- _SUPPLIED MATERIAL_
========

(** * libtonc math core: fixed-point arithmetic, sine table lookup and
      geometric primitives (tonc_math.hpp)

    A shallow embedding of the inline functions and macros of
    [tonc_math.hpp], and the properties of them that the specification
    states.

    Conventions of the embedding.

    - Machine integers are values of [Z] kept in the range of their C++
      type.  [int], [s32] and [FIXED] are 32-bit signed, [uint] and [u32]
      are 32-bit unsigned, [s64] is 64-bit signed.
    - Every arithmetic operator is written with the conversion the C++
      rules give it.  When one operand is [int] and the other [u32], both
      are converted to [u32] and the operation is unsigned; this matters
      for [FIX_SCALE] and [FIX_MASK], which the header declares as
      [constexpr const u32].  A shift has the type of its promoted left
      operand, so [fx >> FIX_SHIFT] stays signed (arithmetic shift).
    - Signed overflow is two's-complement wrap-around ([to_s32], [to_s64]),
      the behaviour of the ARM target and the one the specification
      describes; narrowing conversions wrap in the same way.
    - Division by zero has no result: [None].
    - Structs live in a heap indexed by pointers, and the functions that
      take [POINT *], [RECT *] or [VECTOR *] are heap transformers, so that
      a destination may alias an operand as it can in the source. *)

From Stdlib Require Import ZArith Lia.
From stdpp Require Import base option gmap.

Local Open Scope Z_scope.

(* ===================================================================== *)
(** * Machine integers *)
(* ===================================================================== *)

(** Modelled from the spec: the integer types.  [tonc_types.hpp], which
    declares [FIXED], [s16], [s32], [s64], [u32] and [uint], is not among
    the sources.  The spec gives [FIXED] as a 32-bit signed integer, the
    sine table's entries as signed 16-bit and the angle as unsigned 32-bit;
    [s32], [u32] and [s64] have the widths and signs of their names, and
    [int] and [uint] are the 32-bit native types of the target. *)
Definition is_s32 (z : Z) : Prop := -2^31 <= z < 2^31.
Definition is_u32 (z : Z) : Prop := 0 <= z < 2^32.
Definition is_s64 (z : Z) : Prop := -2^63 <= z < 2^63.

(** Conversion to [u32]: reduction modulo 2^32. *)
Definition to_u32 (z : Z) : Z := z mod 2^32.

(** Conversion to [s32] / [int]: the representative in [-2^31, 2^31). *)
Definition to_s32 (z : Z) : Z := (z + 2^31) mod 2^32 - 2^31.

(** Conversion to [s64]. *)
Definition to_s64 (z : Z) : Z := (z + 2^63) mod 2^64 - 2^63.

(** [int] arithmetic. *)
Definition int_add (a b : Z) : Z := to_s32 (a + b).
Definition int_sub (a b : Z) : Z := to_s32 (a - b).
Definition int_mul (a b : Z) : Z := to_s32 (a * b).

(** [a / b] on [int]: truncates toward zero; no result for [b = 0] or for
    the one overflowing quotient. *)
Definition int_div (a b : Z) : option Z :=
  if decide (b = 0) then None
  else if decide (a = -2^31 /\ b = -1) then None
  else Some (Z.quot a b).

(** [a << n] and [a >> n] on [int]; the shift count must be in [0, 32). *)
Definition int_shl (a n : Z) : option Z :=
  if decide (0 <= n < 32) then Some (to_s32 (Z.shiftl a n)) else None.
Definition int_shr (a n : Z) : option Z :=
  if decide (0 <= n < 32) then Some (Z.shiftr a n) else None.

========

- _ASSIGNED TASK_
Every record above needs to be returned in full, exactly.

- _YOUR SOLUTION_
(** * libtonc math core: fixed-point arithmetic, sine table lookup and
      geometric primitives (tonc_math.hpp)

    A shallow embedding of the inline functions and macros of
    [tonc_math.hpp], and the properties of them that the specification
    states.

    Conventions of the embedding.

    - Machine integers are values of [Z] kept in the range of their C++
      type.  [int], [s32] and [FIXED] are 32-bit signed, [uint] and [u32]
      are 32-bit unsigned, [s64] is 64-bit signed.
    - Every arithmetic operator is written with the conversion the C++
      rules give it.  When one operand is [int] and the other [u32], both
      are converted to [u32] and the operation is unsigned; this matters
      for [FIX_SCALE] and [FIX_MASK], which the header declares as
      [constexpr const u32].  A shift has the type of its promoted left
      operand, so [fx >> FIX_SHIFT] stays signed (arithmetic shift).
    - Signed overflow is two's-complement wrap-around ([to_s32], [to_s64]),
      the behaviour of the ARM target and the one the specification
      describes; narrowing conversions wrap in the same way.
    - Division by zero has no result: [None].
    - Structs live in a heap indexed by pointers, and the functions that
      take [POINT *], [RECT *] or [VECTOR *] are heap transformers, so that
      a destination may alias an operand as it can in the source. *)

From Stdlib Require Import ZArith Lia.
From stdpp Require Import base option gmap.

Local Open Scope Z_scope.

(* ===================================================================== *)
(** * Machine integers *)
(* ===================================================================== *)

(** Modelled from the spec: the integer types.  [tonc_types.hpp], which
    declares [FIXED], [s16], [s32], [s64], [u32] and [uint], is not among
    the sources.  The spec gives [FIXED] as a 32-bit signed integer, the
    sine table's entries as signed 16-bit and the angle as unsigned 32-bit;
    [s32], [u32] and [s64] have the widths and signs of their names, and
    [int] and [uint] are the 32-bit native types of the target. *)
Definition is_s32 (z : Z) : Prop := -2^31 <= z < 2^31.
Definition is_u32 (z : Z) : Prop := 0 <= z < 2^32.
Definition is_s64 (z : Z) : Prop := -2^63 <= z < 2^63.

(** Conversion to [u32]: reduction modulo 2^32. *)
Definition to_u32 (z : Z) : Z := z mod 2^32.

(** Conversion to [s32] / [int]: the representative in [-2^31, 2^31). *)
Definition to_s32 (z : Z) : Z := (z + 2^31) mod 2^32 - 2^31.

(** Conversion to [s64]. *)
Definition to_s64 (z : Z) : Z := (z + 2^63) mod 2^64 - 2^63.

(** [int] arithmetic. *)
Definition int_add (a b : Z) : Z := to_s32 (a + b).
Definition int_sub (a b : Z) : Z := to_s32 (a - b).
Definition int_mul (a b : Z) : Z := to_s32 (a * b).

(** [a / b] on [int]: truncates toward zero; no result for [b = 0] or for
    the one overflowing quotient. *)
Definition int_div (a b : Z) : option Z :=
  if decide (b = 0) then None
  else if decide (a = -2^31 /\ b = -1) then None
  else Some (Z.quot a b).

(** [a << n] and [a >> n] on [int]; the shift count must be in [0, 32). *)
Definition int_shl (a n : Z) : option Z :=
  if decide (0 <= n < 32) then Some (to_s32 (Z.shiftl a n)) else None.
Definition int_shr (a n : Z) : option Z :=
  if decide (0 <= n < 32) then Some (Z.shiftr a n) else None.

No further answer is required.